失敗させないやさしさより 成長を見守るやさしさを


 「運動が苦手なんだから、勉強を頑張るしかないよ」。我が子の将来のため言い続けていた言葉が、逆に可能性を奪ってしまっていたなんて、思ってもみなかった。
 「勉強しろ、勉強しろって、追い詰めてくる」。189への連絡で、息子はこう相談したらしいけど、全然身に覚えはなかった。塾へ送り迎えをして、夜食を作って、家族皆で応援してせっかく入学できた志望校なのに、最近の息子はうちではスマホを触ってばかりで、成績が下がる一方。「自分で決めた高校でしょ。怠けてどうするの」。励ますつもりで叱った、それだけなのに、どうして責められなきゃいけないの。

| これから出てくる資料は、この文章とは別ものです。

(** [demo_probe]; [alloc_ok] and [mkdir_ok] say whether [devm_kzalloc]
    and [proc_mkdir] succeed.  The allocation is zeroed. *)
Definition demo_probe (alloc_ok mkdir_ok : bool) (m : demo_module)
    : Z * demo_module :=
  if negb alloc_ok then (- ENOMEM, m)
  else
    let dev :=
      {| timer := None; pending_irq := 0; hw_data := 0;
         data_mutex := false; data_buffer := repeat 0 (Z.to_nat BUFFER_SIZE);
         data_head := 0; data_count := 0;
         hardirq_count := 0; thread_count := 0; spurious_count := 0;
         last_irq_time := 0; total_latency_ns := 0;
         running := false; interval_ms := 100 |} in
    (0, {| drvdata := Some dev; demo_dev := true;
           proc_dir := if mkdir_ok then Some ["stats"; "data"; "control"]%string
                       else None |}).

(** [demo_remove]; it has no result when the platform device carries no
    driver data. *)
Definition demo_remove (m : demo_module) : option (Z * demo_module) :=
  match drvdata m with
  | None => None
  | Some dev =>
      let dev1 := del_timer_sync (set_control false (interval_ms dev) dev) in
      Some (0, {| drvdata := Some dev1; demo_dev := false; proc_dir := None |})
  end.

(** [kstrtouint(s, 10, &v)] as the kernel library defines it, for the
    examples: an optional [+], one or more decimal digits, an optional
    newline and nothing after it; the value must fit an [unsigned int]. *)
Definition digit_value (c : ascii) : option Z :=
  let n := Z.of_nat (nat_of_ascii c) in
  if (48 <=? n) && (n <=? 57) then Some (n - 48) else None.

(** The value of the leading digits, and what follows them. *)
Fixpoint parse_integer (acc : Z) (s : list ascii) : Z * list ascii :=
  match s with
  | [] => (acc, [])
  | c :: rest =>
      match digit_value c with
      | Some v => parse_integer (acc * 10 + v) rest
      | None => (acc, s)
      end
  end.

Definition kstrtouint_dec (s : list ascii) : option Z :=
  let digits :=
    match s with
    | c :: rest => if Ascii.eqb c "+"%char then rest else s
    | [] => s
    end in
  match digits with
  | [] => None
  | c :: _ =>
      match digit_value c with
      | None => None
      | Some _ =>
          let '(v, rest) := parse_integer 0 digits in
          let at_end :=
            match rest with
            | [] => true
            | [c'] => Ascii.eqb c' "010"%char
            | _ => false
            end in
          if at_end && (v <=? 4294967295) then Some v else None
      end
  end.

(** Example device: a full ring holding 0, 1, ..., 63 with the oldest
    entry at index 5, and 48879 waiting in the hardware register. *)
Definition full_ring : irq_demo_device :=
  {| timer := Some 100; pending_irq := 0; hw_data := 48879;
     data_mutex := false;
     data_buffer := map (fun i => (Z.of_nat i + 59) mod 64) (seq 0 64);
     data_head := 5; data_count := 64;
     hardirq_count := 200; thread_count := 200; spurious_count := 0;
     last_irq_time := 0; total_latency_ns := 0;
     running := true; interval_ms := 100 |}.

(** The ring read from oldest to newest: [count] entries ending just
    before [head]. *)
Definition ring_values (buf : list Z) (head count : Z) : list Z :=
  map (fun i => default 0 (buf !! Z.to_nat ((head - count + Z.of_nat i + 64) mod 64)))
      (seq 0 (Z.to_nat count)).
(** * Marketplace search: intent extraction, scoring and ranking

    A shallow embedding of [search_utils.py]: the rule-based intent
    extractor ([extract_intent], [normalize_amenity]), the scorer
    ([final_score]) and the orchestrator ([search_listings]).

    Modelling conventions.
    - A Python [str] is a [string]; each [ascii] stands for the code point
      of the same number, so the model covers the code points 0..255.
    - A Python number is an exact rational [Q]; binary64 rounding and
      overflow are outside the model.
    - A raised exception is the [Raise] outcome of the [result] monad.
    - The sentence-embedding model, scikit-learn's cosine similarity and
      pandas' [sort_values] are external libraries: they are parameters of
      the development, the last one together with its documented contract.
    - [print] calls are dropped. *)

From Stdlib Require Import QArith Qminmax Lqa.
From Stdlib Require Import Ascii String.
From Stdlib Require Import Sorting.Sorted Sorting.Permutation.
From stdpp Require Import gmap strings list.

Local Open Scope string_scope.

(** ** Characters *)

Module Chr.

Definition code (c : ascii) : N := N_of_ascii c.

Definition in_range (lo hi : N) (c : ascii) : bool :=
  ((lo <=? code c) && (code c <=? hi))%N.

(** [[A-Za-z]] *)
Definition is_alpha (c : ascii) : bool :=
  in_range 65 90 c || in_range 97 122 c.

(** [\d]: the only decimal digits below 256 are 0..9. *)
Definition is_digit (c : ascii) : bool := in_range 48 57 c.

(** [\s] of the [regex] module (Unicode White_Space): TAB..CR, SPACE,
    NEL and NO-BREAK SPACE. *)
Definition re_space (c : ascii) : bool :=
  in_range 9 13 c || (code c =? 32)%N || (code c =? 133)%N
  || (code c =? 160)%N.

(** [str.isspace], the set removed by [str.strip()]: as [\s] plus the
    separators FS, GS, RS and US. *)
Definition isspace (c : ascii) : bool :=
  re_space c || in_range 28 31 c.
(** * Contract revision validation (package [rhp], file [rhp/contracts.go])

    A shallow embedding of the validators and constructors of
    [rhp/contracts.go] together with the part of [go.sia.tech/core/types]
    they rely on, followed by the properties of the validators.

    Conventions of the embedding:
    - a Go [uint64] is an [N] below [2^64]; its addition wraps;
    - a [types.Currency] (a 128-bit unsigned integer, two [uint64] limbs) is
      an [N] below [2^128]; [Add] and [Sub] abort the program (Go [panic])
      when the result leaves the range, [SubWithUnderflow] wraps and reports
      the borrow;
    - a 32-byte array ([types.Hash256], [types.Address]) is the 256-bit
      number it spells; the Go zero value is [0];
    - a Go function returning [error] or [(T, error)] returns a [result]:
      [Ok] for a nil error, [Err] for a returned error, [Panic] when the
      run-time aborts (index out of range, currency overflow or underflow). *)

From Stdlib Require Import NArith Arith List Bool Lia.
From Stdlib Require Import ZArith.
Import ListNotations.
Local Open Scope N_scope.

(** ** Results of Go calls *)

(** Run-time aborts the embedded code can reach. *)
Inductive panic : Type :=
| IndexOutOfRange (i len : nat)   (* slice index i with length len *)
| Overflow                        (* types.Currency.Add *)
| Underflow.                      (* types.Currency.Sub *)

(** The errors returned by the functions of [rhp/contracts.go], one
    constructor per message; the argument of an indexed constructor is the
    output index printed in the message. *)
Inductive error : Type :=
(* validateStdRevision *)
| ErrValidAddressChanged (i : nat)   (* valid proof output %v address should not change *)
| ErrMissedAddressChanged (i : nat)  (* missed proof output %v address should not change *)
| ErrValidSumChanged                 (* valid proof output sum must not change *)
| ErrMissedSumChanged                (* missed proof output sum must not change *)
| ErrUnlockHashChanged               (* unlock hash must not change *)
| ErrUnlockConditionsChanged         (* unlock conditions must not change *)
| ErrRevisionNumberNotIncreased      (* revision number must increase *)
| ErrWindowStartChanged              (* window start must not change *)
| ErrWindowEndChanged                (* window end must not change *)
| ErrValidOutputsChanged             (* valid proof outputs must not change *)
| ErrMissedOutputsChanged            (* missed proof outputs must not change *)
| ErrRenterValidIncreased            (* renter valid proof output must not increase *)
| ErrRenterMissedIncreased           (* renter missed proof output must not increase *)
| ErrRenterPayoutsUnequal            (* renter payouts must be equal *)
(* Revise *)
| ErrIncorrectNumberOfOutputs        (* incorrect number of outputs *)
| ErrRevisionNumberNotGreater (n : N)(* revision number must be greater than %v *)
(* ValidateContractFormation, ValidateContractRenewal *)
| ErrInitialFilesize                 (* initial filesize should be 0 *)
| ErrInitialRevisionNumber           (* initial revision number should be 0 *)
| ErrInitialMerkleRoot               (* initial Merkle root should be empty *)
| ErrEndsTooSoon                     (* contract ends too soon to safely submit the contract transaction *)
| ErrDurationTooLong                 (* contract duration is too long *)
| ErrWindowTooSmall                  (* proof window is too small *)
| ErrWrongValidCount                 (* wrong number of valid proof outputs *)
| ErrWrongMissedCount                (* wrong number of missed proof outputs *)
| ErrWrongHostValidAddress           (* wrong address for host valid output *)
| ErrWrongHostMissedAddress          (* wrong address for host missed output *)
| ErrWrongVoidAddress                (* wrong address for void output *)
| ErrVoidValueNonZero                (* void output should have value 0 *)
| ErrHostValidTooSmall               (* host valid payout is too small *)
| ErrHostOutputsUnequal              (* host valid and missed outputs must be equal *)
| ErrExcessiveInitialCollateral      (* excessive initial collateral *)
| ErrIncorrectUnlockHash             (* incorrect unlock hash *)
| ErrRenewalRevisionNumber           (* revision number must be zero *)
| ErrRenewalFilesize                 (* filesize must not change *)
| ErrRenewalMerkleRoot               (* file Merkle root must not change *)
| ErrRenewalWindowEnd                (* renewal window must not end before current window *)
| ErrWrongHostAddress                (* wrong address for host output *)
| ErrHostValidBelowMissed            (* host valid payout must be greater than host missed payout *)
| ErrExcessiveHostBurn               (* excessive host burn: expected at most %d got %d *)
| ErrRiskedNotToVoid                 (* risked collateral must be sent to void output *)
| ErrValidBelowBaseCost              (* valid host output must be more than base storage cost *)
| ErrCollateralExceedsMax            (* collateral exceeds maximum: expected at most %d got %d *)
(* ValidateClearingRevision *)
| ErrFilesizeNotZero                 (* filesize must be 0 *)
| ErrMerkleRootNotEmpty              (* file merkle root must be empty *)
| ErrWrongNumberOfOutputs            (* wrong number of proof outputs *)
| ErrRevisionNumberNotMax            (* revision number must be max value *)
| ErrClearValidValue (i : nat)       (* valid proof output value %v must not change *)
| ErrClearValidAddress (i : nat)     (* valid proof output address %v must not change *)
| ErrClearMissedValue (i : nat)      (* missed proof output %v must equal valid proof output *)
| ErrClearMissedAddress (i : nat)    (* missed proof output address %v must equal valid proof output *)
(* ValidateRevision, ValidateProgramRevision, ValidatePaymentRevision *)
| ErrRenterValidBelowPayment         (* renter valid proof output must be greater than the payment amount *)
| ErrRenterMissedBelowPayment        (* renter missed proof output must be greater than the payment amount *)
| ErrHostMissedBelowCollateral       (* host missed proof output must be greater than the collateral amount *)
| ErrRenterValidMustDecrease         (* renter valid payout must decrease *)
| ErrHostValidMustIncrease           (* host valid payout must increase *)
| ErrHostMissedMustDecrease          (* host missed payout must decrease *)
| ErrTransferMismatch                (* expected %d to be transferred to host, got %d *)
| ErrInsufficientTransfer            (* insufficient host transfer: expected at least %d, got %d *)
| ErrExcessiveCollateral             (* excessive collateral transfer: expected at most %d, got %d *)
| ErrBurnTooLarge                    (* host expected to burn at most %d, but burned %d *)
| ErrVoidMustIncrease                (* void output value must increase *)
| ErrBurnMismatch                    (* host burn value %d should match void burn value %d *)
| ErrRenterValidChanged              (* renter valid proof output must not change *)
| ErrHostValidChanged                (* host valid proof output must not change *)
| ErrRenterMissedChanged             (* renter missed proof output must not change *)
| ErrRenterValidNotReduced           (* renter valid proof output is not reduced by the payment amount *)
| ErrRenterMissedNotReduced          (* renter missed proof output is not reduced by the payment amount *)
| ErrHostValidNotIncreased           (* host valid proof output is not increased by the payment amount *)
| ErrHostMissedNotIncreased.         (* host missed proof output is not increased by the payment amount *)

Inductive result (A : Type) : Type :=
| Ok (a : A)
| Err (e : error)
| Panic (p : panic).
Arguments Ok {A} a.
Arguments Err {A} e.
Arguments Panic {A} p.

Definition bind {A B : Type} (m : result A) (k : A -> result B) : result B :=
  match m with
  | Ok a => k a
  | Err e => Err e
  | Panic p => Panic p
  end.

Notation "x <- m ;; k" := (bind m (fun x => k))
  (at level 61, m at next level, right associativity).
Notation "m ;; k" := (bind m (fun _ => k))
  (at level 61, right associativity).

(** [case cond: return err] of a Go [switch], or [if cond { return err }]. *)
Definition failIf (cond : bool) (e : error) : result unit :=
  if cond then Err e else Ok tt.

(** [s[i]] on a slice. *)
Definition index {A : Type} (s : list A) (i : nat) : result A :=
  match nth_error s i with
  | Some a => Ok a
  | None => Panic (IndexOutOfRange i (length s))
  end.

(** ** go.sia.tech/core/types

    The types and methods of the module [contracts.go] imports, as far as
    it uses them.  The module is a dependency of the repository; the
    definitions follow its documented behaviour. *)

Module types.

Definition uint64 : Type := N.
Definition MaxUint64 : uint64 := 2 ^ 64 - 1.
(** [a + b] on [uint64]. *)
Definition add64 (a b : uint64) : uint64 := (a + b) mod 2 ^ 64.

Definition Hash256 : Type := N.
Definition Address : Type := N.
Definition VoidAddress : Address := 0.
Definition MaxRevisionNumber : uint64 := MaxUint64.

(** *** Currency

    [Currency{Lo, Hi uint64}] is the number [Hi * 2^64 + Lo].
    [AddWithOverflow] returns the sum modulo [2^128] and the carry,
    [SubWithUnderflow] the difference modulo [2^128] and the borrow. *)
Definition Currency : Type := N.
Definition ZeroCurrency : Currency := 0.
Definition CurrencyRange : N := 2 ^ 128.

Definition AddWithOverflow (c v : Currency) : Currency * bool :=
  ((c + v) mod CurrencyRange, CurrencyRange <=? c + v).

Definition SubWithUnderflow (c v : Currency) : Currency * bool :=
  ((c + CurrencyRange - v) mod CurrencyRange, c <? v).

(** [Add] returns [c+v]; if the result would overflow, [Add] panics. *)
Definition Add (c v : Currency) : result Currency :=
  let (s, overflow) := AddWithOverflow c v in
  if overflow then Panic Overflow else Ok s.
(** Where a chunk ends: at the end of the window, or just behind a break
    point that lies beyond the middle of the window and not behind its
    end. *)
Lemma findBreak_spec (text : jsstring) (start m stop : Z)
    (bps : list jsstring) :
  findBreak text start m stop bps = stop
  \/ exists bp, In bp bps
       /\ 2 * lastIndexOf text bp stop > 2 * start + m
       /\ findBreak text start m stop bps
          = lastIndexOf text bp stop + JS.length bp.
Proof.
  induction bps as [|bp bps IH]; cbn [findBreak]; [left; reflexivity|].
  destruct (Z.gtb_spec (2 * lastIndexOf text bp stop) (2 * start + m)).
  - right. exists bp. split; [left; reflexivity|]. split; [lia | reflexivity].
  - destruct IH as [IH | (bp' & Hin & Hgt & Heq)]; [left; exact IH|].
    right. exists bp'. split; [right; exact Hin|]. auto.
Qed.

Lemma breakPoints_end_blank :
  Forall (fun bp => exists b w, bp = b ++ [w] /\ is_ws w = true
                                /\ JS.length bp <= 2) breakPoints.
Proof.
  unfold breakPoints.
  repeat (constructor;
          [first [ exists [LF], LF; repeat split; vm_compute; congruence
                 | exists [], LF; repeat split; vm_compute; congruence
                 | eexists [_], 32%N; repeat split; vm_compute; congruence ]
          |]).
  constructor.
Qed.

Lemma slice_length (s : jsstring) (a b : Z) :
  0 <= a -> 0 <= b -> JS.length (slice s a b) <= Z.max (b - a) 0.
Proof.
  intros Ha Hb. unfold slice, slice_bound, JS.length. cbv zeta.
  rewrite length_firstn.
  destruct (Z.ltb_spec a 0); [lia|]. destruct (Z.ltb_spec b 0); lia.
Qed.

(** A slice inside the string is what is left of a prefix. *)
Lemma slice_inside (s : jsstring) (a b : Z) :
  0 <= a <= b -> b <= JS.length s ->
  slice s a b = skipn (Z.to_nat a) (firstn (Z.to_nat b) s).
Proof.
  intros Hab Hb. unfold slice, slice_bound. cbv zeta.
  destruct (Z.ltb_spec a 0); [lia|]. destruct (Z.ltb_spec b 0); [lia|].
  rewrite !Z.min_l by lia.
  rewrite firstn_skipn_comm. f_equal. f_equal. lia.
Qed.

Lemma chunkAt_length (text : jsstring) (m start : Z) :
  0 < m -> 0 <= start ->
  JS.length (chunkAt text m start) <= m + 1.
Proof.
  intros Hm Hs. unfold chunkAt.
  assert (Hplain : forall e, 0 <= e <= start + m ->
            JS.length (trim (slice text start e)) <= m + 1).
  { intros e He. pose proof (slice_length text start e Hs ltac:(lia)).
    pose proof (trim_length (slice text start e)).
    unfold JS.length in *. lia. }
  unfold chunkEnd. cbv zeta.
  destruct (start + m <? JS.length text); [|apply Hplain; lia].
  destruct (findBreak_spec text start m (start + m) breakPoints)
    as [-> | (bp & Hin & Hgt & ->)]; [apply Hplain; lia|].
  pose proof breakPoints_end_blank as Hbl. rewrite Forall_forall in Hbl.
  destruct (Hbl bp Hin) as (b & w & -> & Hw & Hlen).
  destruct (lastIndexOf_spec text (b ++ [w]) (start + m))
    as [E | [Hk (before & after & Htext & Hbefore)]]; [lia|].
  set (k := lastIndexOf text (b ++ [w]) (start + m)) in *.
  rewrite length_app in Hlen. change (JS.length [w]) with 1 in Hlen.
  pose proof (length_nonneg b) as Hb.
  rewrite slice_inside.
  2: { rewrite length_app. change (JS.length [w]) with 1. lia. }
  2: { rewrite Htext, !length_app. change (JS.length [w]) with 1.
       pose proof (length_nonneg after). lia. }
  assert (Hfirst : firstn (Z.to_nat (k + JS.length (b ++ [w]))) text
                   = (before ++ b) ++ [w]).
  { rewrite Htext.
    replace (before ++ (b ++ [w]) ++ after)
      with (((before ++ b) ++ [w]) ++ after)
      by (rewrite <- !app_assoc; reflexivity).
    rewrite firstn_app.
    replace (Z.to_nat (k + JS.length (b ++ [w]))
             - List.length ((before ++ b) ++ [w]))%nat with 0%nat.
    - rewrite firstn_all2, app_nil_r; [reflexivity|].
      rewrite length_app in *. unfold JS.length in *.
      rewrite !List.length_app in *. simpl List.length in *. lia.
    - rewrite length_app in *. unfold JS.length in *.
      rewrite !List.length_app in *. simpl List.length in *. lia. }
  rewrite Hfirst. rewrite skipn_app.
  replace (Z.to_nat start - List.length (before ++ b))%nat with 0%nat
    by (unfold JS.length in *; rewrite List.length_app; lia).
  cbn [skipn].
  pose proof (trim_snoc_ws (skipn (Z.to_nat start) (before ++ b)) w Hw)
    as Htrim.
  rewrite length_skipn, List.length_app in Htrim.
  unfold JS.length in *. lia.
Qed.

(** The size of the chunks that are kept. *)
Lemma chunkText_sized_chunks (text : jsstring) (maxChunkSize overlap : Z)
    (fuel : nat) (chunks : list jsstring) :
  0 <= overlap < maxChunkSize ->
  overlap <= maxChunkSize / 2 + 1 ->
  chunkText fuel text maxChunkSize overlap = Some chunks ->
  Forall (fun c => 1 <= JS.length c <= maxChunkSize + 1) chunks.
Proof.
  intros Ho Hhalf. unfold chunkText.
  destruct (chunkLoop fuel text maxChunkSize overlap 0 []) as [r|] eqn:Hr;
    [|discriminate].
  intros [= <-].
  assert (Hall : Forall (fun c => JS.length c <= maxChunkSize + 1) r).
  { apply (chunkLoop_invariant text maxChunkSize overlap
             (fun c => JS.length c <= maxChunkSize + 1)
             (fun start => 0 <= start)) with (4 := Hr);
      [|lia|constructor].
    intros start Hs _. split; [apply chunkAt_length; lia|].
    pose proof (nextStart_advances text maxChunkSize overlap start Ho Hhalf).
    lia. }
  clear Hr. induction Hall as [|c r Hc _ IH]; [constructor|].
  cbn [filter]. unfold nonEmpty at 1.
  destruct (Z.gtb_spec (JS.length c) 0); [|exact IH].
  constructor; [lia | exact IH].
Qed.

(** X6: the chunker returns, and every chunk holds at least one and at
    most [maxChunkSize + 1] code units: the end of a chunk may be moved
    behind a break point that starts at the very end of the window, and
    only the white space that ends the break point is trimmed. *)
Theorem chunkText_chunk_size (text : jsstring) (maxChunkSize overlap : Z)
    (fuel : nat) :
  0 <= overlap < maxChunkSize ->
  overlap <= maxChunkSize / 2 + 1 ->
  (List.length text <= fuel)%nat ->
  exists chunks,
    chunkText fuel text maxChunkSize overlap = Some chunks
    /\ Forall (fun c => 1 <= JS.length c <= maxChunkSize + 1) chunks.
Proof.
  intros Ho Hhalf Hfuel.
  destruct (chunkText_returns text maxChunkSize overlap fuel Ho Hhalf Hfuel)
    as [chunks Hc].
  exists chunks. split; [exact Hc|].
  exact (chunkText_sized_chunks text maxChunkSize overlap fuel chunks
           Ho Hhalf Hc).
Qed.

(** The bound is reached: a chunk of 5 code units for [maxChunkSize] 4. *)
Example chunkText_chunk_beyond_size :
  chunkText 15 (lit "aaaa. bbbbbbbbb") 4 0
  = Some [lit "aaaa."; lit "bbbb"; lit "bbbb"; lit "b"].
Proof. reflexivity. Qed.

Lemma chunkText_chunk_size_witness :
  exists chunks,
    chunkText 15 (lit "aaaa. bbbbbbbbb") 4 0 = Some chunks
    /\ Forall (fun c => 1 <= JS.length c <= 4 + 1) chunks.
Proof.
  apply (chunkText_chunk_size (lit "aaaa. bbbbbbbbb") 4 0 15).
  - lia.
  - vm_compute. discriminate.
  - vm_compute. lia.
Defined.

Lemma filter_trimStart (s : jsstring) :
  filter (fun c => negb (is_ws c)) (trimStart s)
  = filter (fun c => negb (is_ws c)) s.
Proof.
  induction s as [|c r IH]; [reflexivity|]. cbn [trimStart filter].
  destruct (is_ws c) eqn:E; cbn [negb]; [exact IH|].
  cbn [filter]. rewrite E. reflexivity.
Qed.

(** Trimming removes white space only. *)
Lemma filter_trim (s : jsstring) :
  filter (fun c => negb (is_ws c)) (trim s)
  = filter (fun c => negb (is_ws c)) s.
Proof.
  unfold trim, trimEnd.
  rewrite filter_rev, filter_trimStart, <- filter_rev, rev_involutive.
  apply filter_trimStart.
Qed.

(** A slice and what follows it make up what follows its start. *)
Lemma slice_then_rest (s : jsstring) (a b : Z) :
  0 <= a <= b ->
  slice s a b ++ skipn (Z.to_nat b) s = skipn (Z.to_nat a) s.
Proof.
  intros Hab. unfold slice, slice_bound. cbv zeta.
  destruct (Z.ltb_spec a 0); [lia|]. destruct (Z.ltb_spec b 0); [lia|].
  pose proof (length_nonneg s) as Hlen.
  destruct (Z.le_gt_cases (JS.length s) a) as [Hout|Hin].
  - rewrite (skipn_all2 (n := Z.to_nat a)) by (unfold JS.length in *; lia).
    rewrite (skipn_all2 (n := Z.to_nat b)) by (unfold JS.length in *; lia).
    rewrite skipn_all2 by (unfold JS.length in *; lia).
    rewrite firstn_nil. reflexivity.
  - rewrite (Z.min_l a) by lia.
    rewrite <- (firstn_skipn (Z.to_nat (Z.min b (JS.length s) - a))
                  (skipn (Z.to_nat a) s)) at 2.
    f_equal. rewrite skipn_skipn.
    destruct (Z.le_gt_cases b (JS.length s)) as [Hb|Hb].
    + f_equal. lia.
    + rewrite !skipn_all2 by (unfold JS.length in *; lia). reflexivity.
Qed.
(** The score is 1 exactly for equal sequences. *)
Lemma ratio_one (a b : list A) : (Difflib.ratio a b == 1)%Q ↔ a = b.
Proof.
  split; [|intros ->; by rewrite ratio_self].
  unfold Difflib.ratio, Difflib.calculate_ratio. rewrite matches_raw.
  destruct (raw_matching_blocks_spec a b) as (blocks & -> & Ha & Hb & Heq).
  cbn [default].
  destruct (length a + length b =? 0) eqn:E.
  - apply Nat.eqb_eq in E. intros _.
    destruct a, b; cbn [length] in E; (done || lia).
  - apply Nat.eqb_neq in E. rewrite Qred_correct.
    unfold Qeq, id; cbn [Qnum Qden]. intros H1. apply Heq; lia.
Qed.

End Ratio.

(** ** Rounding *)

Lemma round_half_even_mono (x y : Q) :
  (x <= y)%Q → (Py.round_half_even x <= Py.round_half_even y)%Z.
Proof.
  intros Hxy. unfold Py.round_half_even.
  pose proof (Qfloor_resp_le _ _ Hxy) as Hf.
  pose proof (Qfloor_le x) as Hx1. pose proof (Qlt_floor x) as Hx2.
  pose proof (Qfloor_le y) as Hy1. pose proof (Qlt_floor y) as Hy2.
  destruct (Z.eq_dec (Qfloor x) (Qfloor y)) as [Heq|Hne].
  - rewrite <- Heq in *.
    destruct (Qcompare_spec (x - inject_Z (Qfloor x)) (1 # 2)) as [Ex|Lx|Gx];
      destruct (Qcompare_spec (y - inject_Z (Qfloor x)) (1 # 2)) as [Ey|Ly|Gy];
      try (destruct (Z.even (Qfloor x)); lia); try lia; exfalso; lra.
  - assert (Qfloor x + 1 <= Qfloor y)%Z by lia.
    destruct (_ ?= _)%Q; destruct (_ ?= _)%Q;
      repeat match goal with |- context [Z.even ?z] => destruct (Z.even z) end;
      lia.
Qed.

 でも子ども相談センターを交えて話をするうちに、息子にとってはただただ重荷になっていたんだと気づいた。自分にはこれしか取り柄がないと、そう納得させて勉強に取り組んできたけれど、息子はずっと部活を頑張ってみたかったらしい。そんな些細な夢すら、素直に言えない状況に追い詰めてしまっていたのだ。
 大切なのは失敗しないように先回りすることじゃなくて、失敗しても大丈夫なんだと思えるように、その成長を見守ること。今回のことから、私自身親として一歩踏み出せたのだと、息子に思ってもらえるようにしていきたい。
 
※取材した実例をもとに一部フィクションを加えています。